ASSIGNMENT: Each line of the data below that holds the word "vars" is to be reported in full.

(Saved entries)
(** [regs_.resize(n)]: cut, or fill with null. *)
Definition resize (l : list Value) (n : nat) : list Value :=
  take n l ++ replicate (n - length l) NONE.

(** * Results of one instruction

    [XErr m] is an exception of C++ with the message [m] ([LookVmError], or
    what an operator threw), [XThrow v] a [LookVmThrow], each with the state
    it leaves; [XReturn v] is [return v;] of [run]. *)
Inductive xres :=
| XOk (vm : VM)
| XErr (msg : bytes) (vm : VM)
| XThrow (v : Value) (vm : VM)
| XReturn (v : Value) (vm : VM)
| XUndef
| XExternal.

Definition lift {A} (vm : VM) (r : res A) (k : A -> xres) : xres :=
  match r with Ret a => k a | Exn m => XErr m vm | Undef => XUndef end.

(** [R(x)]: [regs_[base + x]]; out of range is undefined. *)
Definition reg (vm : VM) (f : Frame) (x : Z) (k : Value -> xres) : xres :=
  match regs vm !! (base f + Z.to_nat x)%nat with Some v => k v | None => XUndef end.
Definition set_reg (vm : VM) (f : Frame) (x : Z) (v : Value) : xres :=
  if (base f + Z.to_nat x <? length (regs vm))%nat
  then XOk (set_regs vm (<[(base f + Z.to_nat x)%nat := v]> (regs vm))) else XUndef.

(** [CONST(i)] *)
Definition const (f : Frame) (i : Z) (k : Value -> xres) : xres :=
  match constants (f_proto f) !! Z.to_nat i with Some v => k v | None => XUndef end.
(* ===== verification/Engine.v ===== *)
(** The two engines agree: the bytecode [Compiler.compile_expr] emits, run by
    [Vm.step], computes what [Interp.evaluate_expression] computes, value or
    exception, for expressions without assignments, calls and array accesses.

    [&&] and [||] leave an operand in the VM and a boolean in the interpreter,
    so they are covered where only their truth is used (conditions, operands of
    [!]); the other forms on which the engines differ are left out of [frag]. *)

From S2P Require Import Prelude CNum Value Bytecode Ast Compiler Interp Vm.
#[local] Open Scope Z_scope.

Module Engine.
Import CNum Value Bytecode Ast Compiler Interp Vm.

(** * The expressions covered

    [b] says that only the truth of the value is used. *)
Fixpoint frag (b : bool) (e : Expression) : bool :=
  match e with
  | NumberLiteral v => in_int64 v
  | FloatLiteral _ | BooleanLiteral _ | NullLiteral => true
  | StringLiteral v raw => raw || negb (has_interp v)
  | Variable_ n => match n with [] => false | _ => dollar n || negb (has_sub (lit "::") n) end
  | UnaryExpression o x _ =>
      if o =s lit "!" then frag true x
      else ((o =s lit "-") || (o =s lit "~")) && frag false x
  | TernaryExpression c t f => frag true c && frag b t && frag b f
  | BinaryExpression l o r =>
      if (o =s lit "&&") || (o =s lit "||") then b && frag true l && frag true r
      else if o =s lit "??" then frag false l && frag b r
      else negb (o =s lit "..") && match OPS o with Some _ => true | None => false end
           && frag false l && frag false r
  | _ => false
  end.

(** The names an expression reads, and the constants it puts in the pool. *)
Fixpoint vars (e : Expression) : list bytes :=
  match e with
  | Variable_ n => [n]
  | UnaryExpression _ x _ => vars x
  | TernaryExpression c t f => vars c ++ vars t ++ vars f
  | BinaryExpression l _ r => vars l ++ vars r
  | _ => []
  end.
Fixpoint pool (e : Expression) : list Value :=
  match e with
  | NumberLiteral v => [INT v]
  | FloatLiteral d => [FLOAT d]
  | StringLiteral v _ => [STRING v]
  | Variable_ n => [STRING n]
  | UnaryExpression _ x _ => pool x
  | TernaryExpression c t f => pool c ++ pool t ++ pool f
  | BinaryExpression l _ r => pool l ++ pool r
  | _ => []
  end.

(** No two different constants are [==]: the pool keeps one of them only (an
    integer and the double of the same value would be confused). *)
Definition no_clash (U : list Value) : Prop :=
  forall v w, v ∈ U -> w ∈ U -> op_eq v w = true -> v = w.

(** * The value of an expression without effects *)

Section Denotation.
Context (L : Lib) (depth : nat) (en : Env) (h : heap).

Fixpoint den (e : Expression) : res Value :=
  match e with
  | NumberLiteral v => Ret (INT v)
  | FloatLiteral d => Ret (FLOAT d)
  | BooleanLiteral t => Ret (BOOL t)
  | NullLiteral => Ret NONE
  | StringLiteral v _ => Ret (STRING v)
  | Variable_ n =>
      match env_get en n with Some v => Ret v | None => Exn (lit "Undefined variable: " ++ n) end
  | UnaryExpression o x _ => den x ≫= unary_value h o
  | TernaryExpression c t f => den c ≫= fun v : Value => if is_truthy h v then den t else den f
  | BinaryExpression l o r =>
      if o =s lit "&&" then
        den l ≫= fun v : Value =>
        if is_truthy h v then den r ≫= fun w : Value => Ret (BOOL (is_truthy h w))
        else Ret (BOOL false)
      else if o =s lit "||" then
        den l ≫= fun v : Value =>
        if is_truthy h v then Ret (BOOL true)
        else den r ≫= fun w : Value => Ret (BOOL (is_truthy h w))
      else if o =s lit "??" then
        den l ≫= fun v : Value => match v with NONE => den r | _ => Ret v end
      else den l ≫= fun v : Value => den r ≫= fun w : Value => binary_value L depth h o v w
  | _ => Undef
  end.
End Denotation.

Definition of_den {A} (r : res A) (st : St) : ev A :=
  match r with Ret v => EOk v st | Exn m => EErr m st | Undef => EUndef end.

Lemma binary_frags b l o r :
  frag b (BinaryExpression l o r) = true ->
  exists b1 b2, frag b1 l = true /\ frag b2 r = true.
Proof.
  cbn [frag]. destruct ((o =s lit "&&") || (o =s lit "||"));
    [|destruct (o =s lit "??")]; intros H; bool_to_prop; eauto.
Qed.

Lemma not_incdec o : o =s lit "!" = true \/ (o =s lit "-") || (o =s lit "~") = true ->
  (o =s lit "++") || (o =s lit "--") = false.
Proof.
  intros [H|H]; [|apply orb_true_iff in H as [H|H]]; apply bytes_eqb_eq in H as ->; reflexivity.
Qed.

ANSWER TO THE EXERCISE:
Fixpoint vars (e : Expression) : list bytes :=
  | UnaryExpression _ x _ => vars x
  | TernaryExpression c t f => vars c ++ vars t ++ vars f
  | BinaryExpression l _ r => vars l ++ vars r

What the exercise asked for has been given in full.